Well, more precisely you can't pass your own arguments because onClick passes the its function an Event object with information of the click event. When we write onClick={function() {props.onChange(-1);}
we really mean onClick={function(event) {props.onChange(-1);}
It's just that the details of the event beyond the button being clicked are irrelevant here so we ignore it. Writing onClick={props.onChange(-1)}
is nonsensical (and locks up Firefox with a Unresponsive Script error if you try it).
anhngo
Full Stack JavaScript Techdegree Student 6,623 PointsFor your second question: The Player does not receive the arguments. The Application receive them. What the Player does is forwarding the callback from Application (Application.onScoreChange) to the Counter component.
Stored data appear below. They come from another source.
Lemma frank_ret {A} (a : A) : frank (mret a).
Proof. by intros rt rt' e [=]. Qed.
Lemma frank_throw {A} e : is_stale_completion_conflict e = false → frank (throw e : M A).
Proof. by intros He rt rt' e' [= <- <-]. Qed.
Lemma frank_ask {A} (f : CoreRuntime → A) : frank (ask f).
Proof. by intros rt rt' e [=]. Qed.
Lemma frank_event kind name subject attrs error : frank (record_event kind name subject attrs error).
Proof. by intros rt rt' e [=]. Qed.
Lemma frank_attempt {A} (m : M A) : frank (attempt m).
Proof. intros rt rt' e. unfold attempt. by destruct (m rt) as [[]|]. Qed.
Lemma frank_check {A} (f : CoreRuntime → RuntimeResult A) :
  (∀ rt e, f rt = Err e → is_stale_completion_conflict e = false) → frank (check f).
Proof. intros Hf rt rt' e [= _ He]. by eapply Hf. Qed.
Lemma frank_bind {A B} (m : M A) (f : A → M B) : frank m → (∀ a, frank (f a)) → frank (m ≫= f).
Proof.
  intros Hm Hf rt rt' e. unfold mbind, M_bind. destruct (m rt) as [[rt1 [a|e']]|] eqn:Hrun; [|intros [= _ <-]|done].
  - apply Hf.
  - by eapply Hm.
Qed.
Lemma frank_for_each {A} (l : list A) body : (∀ x, frank (body x)) → frank (for_each l body).
Proof. intros Hb. induction l; simpl; [apply frank_ret|by apply frank_bind]. Qed.
Lemma frank_sum_each {A} (l : list A) body : (∀ x, frank (body x)) → frank (sum_each l body).
Proof.
  intros Hb. induction l; simpl; [apply frank_ret|]. repeat (apply frank_bind; [done|intros ?]). apply frank_ret.
Qed.
Lemma frank_tasks {A} (f : TaskPool → outcome (TaskPool * RuntimeResult A)) :
  (∀ p p' e, f p = Done (p', Err e) → is_stale_completion_conflict e = false) → frank (tasks_do f).
Proof.
  intros Hf rt rt' e. unfold tasks_do. destruct (f (cr_tasks rt)) as [[p' res]|] eqn:Hp; [|done].
  intros [= _ ->]. by eapply Hf.
Qed.
(* ===== verification/ClaimTheorems.v ===== *)
(** * ClaimTheorems: what a claim hands to a runner

    [claim_runner_work] claims tasks in the pool, puts back those that conflict on a
    resource or exceed the capacity, and cuts the rest into dispatches. *)
From S2P Require Import Prelude Floats Contracts StateStore Resources Logs ResourceManager.
From S2P Require Import TaskIndexes TaskPool TaskClaiming TaskPoolInv TaskHistory TaskStates.
From S2P Require Import TaskPoolSafety TaskPoolSweep TaskCandidates TaskSelection TaskLeasing TaskPoolOps.
From S2P Require Import TaskPoolCalm ResourceInv Plugins Batches WorkBatches BatchTheorems Registry.
From S2P Require Import PlanChecks RegistryTheorems Runtime ResultRouting RunnerLoop Reload RuntimeInv.
From S2P Require Import RuntimeCancel RuntimeOps RuntimeSamples CompletionTheorems.

(** ** Chunks *)

Lemma chunks_concat {A} n fuel : ∀ l : list A,
  (0 < n)%N → (length l ≤ fuel)%nat → concat (chunks fuel n l) = l.
Proof.
  induction fuel as [|fuel IH]; intros l Hn Hl; [by destruct l; [|simpl in Hl; lia]|].
  destruct l as [|x l]; [done|]. cbn [chunks concat].
  set (size := N.to_nat _). rewrite IH; [by rewrite take_drop|done|].
  rewrite length_drop. assert (0 < size)%nat by (subst size; cbn [length]; lia). cbn [length] in *. lia.
Qed.

Lemma chunks_size {A} n fuel : ∀ l : list A,
  (0 < n)%N →
  Forall (λ c, c ≠ [] ∧ (N.of_nat (length c) ≤ n)%N) (chunks fuel n l).
Proof.
  induction fuel as [|fuel IH]; intros l Hn; [constructor|].
  destruct l as [|x l]; [constructor|]. cbn [chunks]. set (size := N.to_nat _).
  assert (0 < size)%nat by (subst size; cbn [length]; lia).
  constructor; [|by apply IH]. split; [by destruct size; [lia|]|].
  rewrite length_take. subst size. lia.
Qed.
Lemma preflight_and_unknown_routes_witness :
  fetch count_sessions
    {| method := "OPTIONS"; pathname := "/debug/reset"; json_message := [] |}
    (env_of after_first_plan silent)
  = Ok ({| status := 204; body := NoBody |}, after_first_plan)
  /\ fetch count_sessions
       {| method := "GET"; pathname := "/api/chat"; json_message := u "plan" |}
       (env_of after_first_plan silent)
     = Ok ({| status := 404; body := TextBody "Not Found" |}, after_first_plan).
Proof.
  split.
  - now apply (proj1 (preflight_and_unknown_routes count_sessions
                        {| method := "OPTIONS"; pathname := "/debug/reset";
                           json_message := [] |}
                        (env_of after_first_plan silent))).
  - apply (proj2 (preflight_and_unknown_routes count_sessions
                    {| method := "GET"; pathname := "/api/chat";
                       json_message := u "plan" |}
                    (env_of after_first_plan silent))); discriminate.
Defined.

Lemma slice_last_keeps_tail {A} (n k : nat) (l tail : list A) :
  length tail = k -> (k <= n)%nat ->
  slice_last n (l ++ tail) = slice_last (n - k) l ++ tail.
Proof.
  intros Hk Hle. unfold slice_last. rewrite length_app, Hk.
  replace (length l + k - n)%nat with (length l - (n - k))%nat by lia.
  apply drop_app_le. lia.
Qed.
When Counter's onChange is trigger, it passes 1 or -1 directly to Application.onScoreChange. Every data here is stored in Application.
Nadia Stoffel
2,964 Pointsi kind of get it, but i think what solved this in my understanding is:
a react expression evaluates before being sent to the onClick property.
so without the anonymous function, props.onChange(1) would evaluate to undefined and be sent like that to onClick. Instead, we need to send the whole function to keep it from trying to execute too early.
This post says it better: http://stackoverflow.com/questions/24050456/onclick-assigned-function-with-parameters
Anyone to answer my second question?